政治家の「記録」優先で政治日程が組み立てられている
永田町で「最長記録」を意識したうごめきが活発化している。8月から9月にかけて安倍晋三首相、二階俊博自民党幹事長、森山裕国対委員長が、それぞれ「最長記録」に達しようとしている。しかも、その記録を意識しながら政治日程が議論されている。
国民がコロナ対応への専念を熱望する中、政治家の「記録」優先で政治日程が組み立てられるとしたら、本末転倒ではないか。
達成されそうな「記録」を確認しておきたい。
安倍晋三首相の通算首相在任は、すでに明治・大正期の桂太郎氏を超えて歴代1位になっており、記録を日々更新している。今度は「連続在任日数」の記録がかかる。8月24日に、第2次安倍政権が発足してからの連続在任日数が2799日となり、大叔父の佐藤栄作を抜く。
二階氏は9月8日に幹事長在任日数が、1498日となり、田中角栄元首相を抜いてトップに立つ。国会運営の調整役として二階氏を支える森山氏は、一足早く9月3日に連続在職日数が1128日となり、中川秀直氏を抜くことになる。
3人が「最長」なとるのは、ひとえに安倍政権が安定的に運営されてきた証左ではある。安倍氏の場合、尊敬する祖父・岸信介元首相の弟でもある佐藤氏を超えるのは悲願でもある。だが、これらの「個人記録」が政治日程の中で重視されすぎていることは問題だ。

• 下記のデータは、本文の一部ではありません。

(** * MyDefiProject: a Compound-facing lending vault

    The contract [MyDefiProject] (Solidity 0.7.3) forwards supply, redeem,
    enter-market, borrow and repay requests of one account to a Compound
    market and derives the maximum borrow from the comptroller's liquidity
    figure and the oracle's price.

    The contract is embedded as a program over the external calls it makes
    (a free monad over the call signature).  The lending market, the
    comptroller, the price oracle and the ERC-20 token are other contracts:
    they are a parameter of the semantics, a handler which answers each call
    and may change its own state, or reverts. *)

From Stdlib Require Import NArith ZArith List String Bool Lia.
From Stdlib Require Import QArith Qminmax Lqa.
Import ListNotations.

Local Open Scope string_scope.
Local Open Scope list_scope.
Local Open Scope N_scope.

(** ** Values *)

(** [address] is a 160-bit and [uint] a 256-bit unsigned integer.  The only
    arithmetic the contract performs on a [uint] is one division, which
    cannot leave the range (lemma [div_in_range] below), so no wrap-around
    occurs anywhere in the contract. *)
Definition address := N.
Definition uint := N.
Definition uint_max : N := 2 ^ 256 - 1.

(** ** External calls *)

(** One constructor per method the contract calls on another contract; the
    first argument is the callee. *)
Inductive Call : Type :=
| CToken_underlying (cToken : address)
| IERC20_approve (token spender : address) (amount : uint)
| CToken_mint (cToken : address) (mintAmount : uint)
| CToken_redeem (cToken : address) (redeemTokens : uint)
| Comptroller_enterMarkets (comptroller : address) (cTokens : list address)
| CToken_borrow (cToken : address) (borrowAmount : uint)
| CToken_repayBorrow (cToken : address) (repayAmount : uint)
| Comptroller_getAccountLiquidity (comptroller account : address)
| PriceOracle_getUnderlyingPrice (oracle cToken : address).

(** What each call returns. *)
Definition Resp (c : Call) : Type :=
  match c with
  | CToken_underlying _ => address
  | IERC20_approve _ _ _ => bool
  | CToken_mint _ _ => uint
  | CToken_redeem _ _ => uint
  | Comptroller_enterMarkets _ _ => list uint
  | CToken_borrow _ _ => uint
  | CToken_repayBorrow _ _ => uint
  | Comptroller_getAccountLiquidity _ _ => (uint * uint * uint)%type
  | PriceOracle_getUnderlyingPrice _ _ => uint
  end.

(** The calls that change the state of the lending market (a cToken or the
    comptroller).  [underlying], [getAccountLiquidity] and
    [getUnderlyingPrice] are views; [approve] goes to the token. *)
Definition market_mutation (c : Call) : bool :=
  match c with
  | CToken_mint _ _ | CToken_redeem _ _ | Comptroller_enterMarkets _ _
  | CToken_borrow _ _ | CToken_repayBorrow _ _ => true
  | _ => false
  end.

Definition liquidity_query (c : Call) : bool :=
  match c with
  | Comptroller_getAccountLiquidity _ _ => true
  | _ => false
  end.

(** ** Programs *)

(** How a call of a contract function can fail. *)
Inductive Failure : Type :=
| RequireFailed (reason : string)   (* require(cond, reason) with cond false *)
| DivisionByZero                    (* x / 0: a failing assert in 0.7 *)
| CalleeReverted (c : Call).        (* the called contract reverted *)

Inductive Prog (A : Type) : Type :=
| Ret (a : A)
| Abort (f : Failure)
| Ext (c : Call) (k : Resp c -> Prog A).

Arguments Ret {A} a.
Arguments Abort {A} f.
Arguments Ext {A} c k.

Fixpoint bind {A B : Type} (p : Prog A) (f : A -> Prog B) : Prog B :=
  match p with
  | Ret a => f a
  | Abort e => Abort e
  | Ext c k => Ext c (fun r => bind (k r) f)
  end.

Definition call (c : Call) : Prog (Resp c) := Ext c Ret.

Notation "x <- p ;; q" := (bind p (fun x => q))
  (at level 61, p at next level, right associativity).
Notation "' pat <- p ;; q" := (bind p (fun x => match x with pat => q end))
  (at level 61, pat pattern, p at next level, right associativity).
Notation "p ;;; q" := (bind p (fun _ => q))
  (at level 61, right associativity).

Definition require (cond : bool) (reason : string) : Prog unit :=
  if cond then Ret tt else Abort (RequireFailed reason).

(** Solidity's [/] on [uint]. *)
Definition div (a b : uint) : Prog uint :=
  if b =? 0 then Abort DivisionByZero else Ret (a / b).

(** ** Running a program against the other contracts *)

Inductive Outcome (A : Type) : Type :=
| Returned (a : A)
| Failed (f : Failure).

Arguments Returned {A} a.
Arguments Failed {A} f.

Section Semantics.

(** The state of the other contracts and how they answer: [None] is a
    revert of the callee. *)
Variable W : Type.
Variable handle : forall c : Call, W -> option (Resp c * W).

(** The outcome, the calls issued (in order) and the callees' state. *)
Fixpoint exec {A : Type} (p : Prog A) (w : W) : Outcome A * list Call * W :=
  match p with
  | Ret a => (Returned a, [], w)
  | Abort f => (Failed f, [], w)
  | Ext c k =>
      match handle c w with
      | None => (Failed (CalleeReverted c), [c], w)
      | Some (r, w') =>
          let '(o, tr, w'') := exec (k r) w' in (o, c :: tr, w'')
      end
  end.

Definition outcome {A} (p : Prog A) (w : W) : Outcome A := fst (fst (exec p w)).
Definition calls {A} (p : Prog A) (w : W) : list Call := snd (fst (exec p w)).

(** A transaction: a failure rolls every state change back. *)
Definition transact {A} (p : Prog A) (w : W) : Outcome A * W :=
  match exec p w with
  | (Returned a, _, w') => (Returned a, w')
  | (Failed f, _, _) => (Failed f, w)
  end.

End Semantics.

Arguments exec {W} handle {A} p w.
Arguments outcome {W} handle {A} p w.
Arguments calls {W} handle {A} p w.
Arguments transact {W} handle {A} p w.

(** ** The contract *)

Module MyDefiProject.

(** The two state variables, set by the constructor and never written
    again. *)
Record Storage : Type := {
  comptroller : address;
  priceOracle : address
}.

Definition constructor (_comptroller _priceOracle : address) : Storage :=
  {| comptroller := _comptroller; priceOracle := _priceOracle |}.

Section Functions.

Variable this : address.          (* address(this) *)
Variable st : Storage.

Definition supply (cTokenAddress : address) (underlyingAmount : uint)
  : Prog unit :=
  underlyingAddress <- call (CToken_underlying cTokenAddress) ;;
  call (IERC20_approve underlyingAddress cTokenAddress underlyingAmount) ;;;
  result <- call (CToken_mint cTokenAddress underlyingAmount) ;;
  require (result =? 0)
    "cToken#mint failed. See Compound ErrorReporter.sol for more details".

(** The source declares the second parameter without a type
    ([cTokenAmount]); it is the argument of [CTokenInterface.redeem],
    a [uint]. *)
Definition redeem (cTokenAddress : address) (cTokenAmount : uint)
  : Prog unit :=
  result <- call (CToken_redeem cTokenAddress cTokenAmount) ;;
  require (result =? 0)
    "cTokenRedeem() failed. See Compound ErrorReporter.sol for more details".

Definition borrow (cTokenAddress : address) (borrowAmount : uint)
  : Prog unit :=
  underlyingAddress <- call (CToken_underlying cTokenAddress) ;;
  result <- call (CToken_borrow cTokenAddress borrowAmount) ;;
  require (result =? 0)
    "cToken#borrow() failed. See Compound ErrorReporter.sol for more details".

Definition getMaxBorrow (cTokenAddress : address) : Prog uint :=
  '(result, liquidity, shortfall) <-
     call (Comptroller_getAccountLiquidity (comptroller st) this) ;;
  require (result =? 0)
    "comptroller#getAccountLiquidity() failed. See Compound ErrorReporter.sol for more details" ;;;
  require (shortfall =? 0) "account underwater" ;;;
  require (0 <? liquidity) "account does not have collateral" ;;;
  underlyingPrice <-
     call (PriceOracle_getUnderlyingPrice (priceOracle st) cTokenAddress) ;;
  div liquidity underlyingPrice.

(** In [enterMarket] and [repayBorrow] the [require] tests an identifier
    [result] that neither function declares and that is no state
    variable: [enterMarket] binds the answer to [results], [repayBorrow]
    to [reault].  The embedding keeps the bodies as written and leaves
    the unbound name a parameter, so nothing is assumed about the value
    it denotes. *)
Section UnboundResult.

Variable result : uint.

Definition enterMarket (cTokenAddress : address) : Prog unit :=
  let markets := [cTokenAddress] in
  results <- call (Comptroller_enterMarkets (comptroller st) markets) ;;
  require (result =? 0)
    "comptroller#enterMarket() failed. See Compound ErrorReporter.sol for more details".

Definition repayBorrow (cTokenAddress : address) (underlyingAmount : uint)
  : Prog unit :=
  underlyingAddress <- call (CToken_underlying cTokenAddress) ;;
  call (IERC20_approve underlyingAddress cTokenAddress underlyingAmount) ;;;
  reault <- call (CToken_repayBorrow cTokenAddress underlyingAmount) ;;
  require (result =? 0)
    "cToken#repayBorrow() failed. See Compound ErrorReporter.sol for more details".

End UnboundResult.

End Functions.

End MyDefiProject.

(** ** A reference lending pool

    One market, one account: the environment of the worked examples below.
    It follows Compound's behaviour in what the examples need: a mutation is
    declined with a non-zero code when the market is not fresh (10), when the
    comptroller rejects it for lack of collateral (3), on a balance
    underflow (9) or when the pool lacks cash (14); repaying more than is
    owed reverts.  Receipt shares trade one to one for the underlying.  The
    general theorems do not depend on it: they hold for every environment. *)

Module Pool.

Record State : Type := {
  market : address;        (* the cToken of this pool *)
  underlyingToken : address;
  price : uint;            (* oracle price of the underlying *)
  collateralPct : uint;    (* collateral factor, in percent *)
  supplied : uint;         (* supplied balance, entered as collateral *)
  borrowed : uint;         (* outstanding borrow *)
  cash : uint;             (* underlying the pool can pay out *)
  fresh : bool             (* interest accrued up to the current block *)
}.

Definition collateral (s : State) : uint :=
  supplied s * price s * collateralPct s / 100.
Definition debt (s : State) : uint := borrowed s * price s.
Definition liquidity (s : State) : uint := collateral s - debt s.
Definition shortfall (s : State) : uint := debt s - collateral s.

今、永田町は、党役員人事と内閣改造の話でもちきりだ。衆院当選5、6回の入閣待望組は、今か今かと「その日」を待っている。
一連の人事は8月末から9月の初旬に行われると言われてきた。安倍氏は「佐藤超え」して初の人事を断行することになる。だが、ここに来て「9月中旬以降説」が出ている。二階氏が「田中超え」を達成してから人事を行うということだ。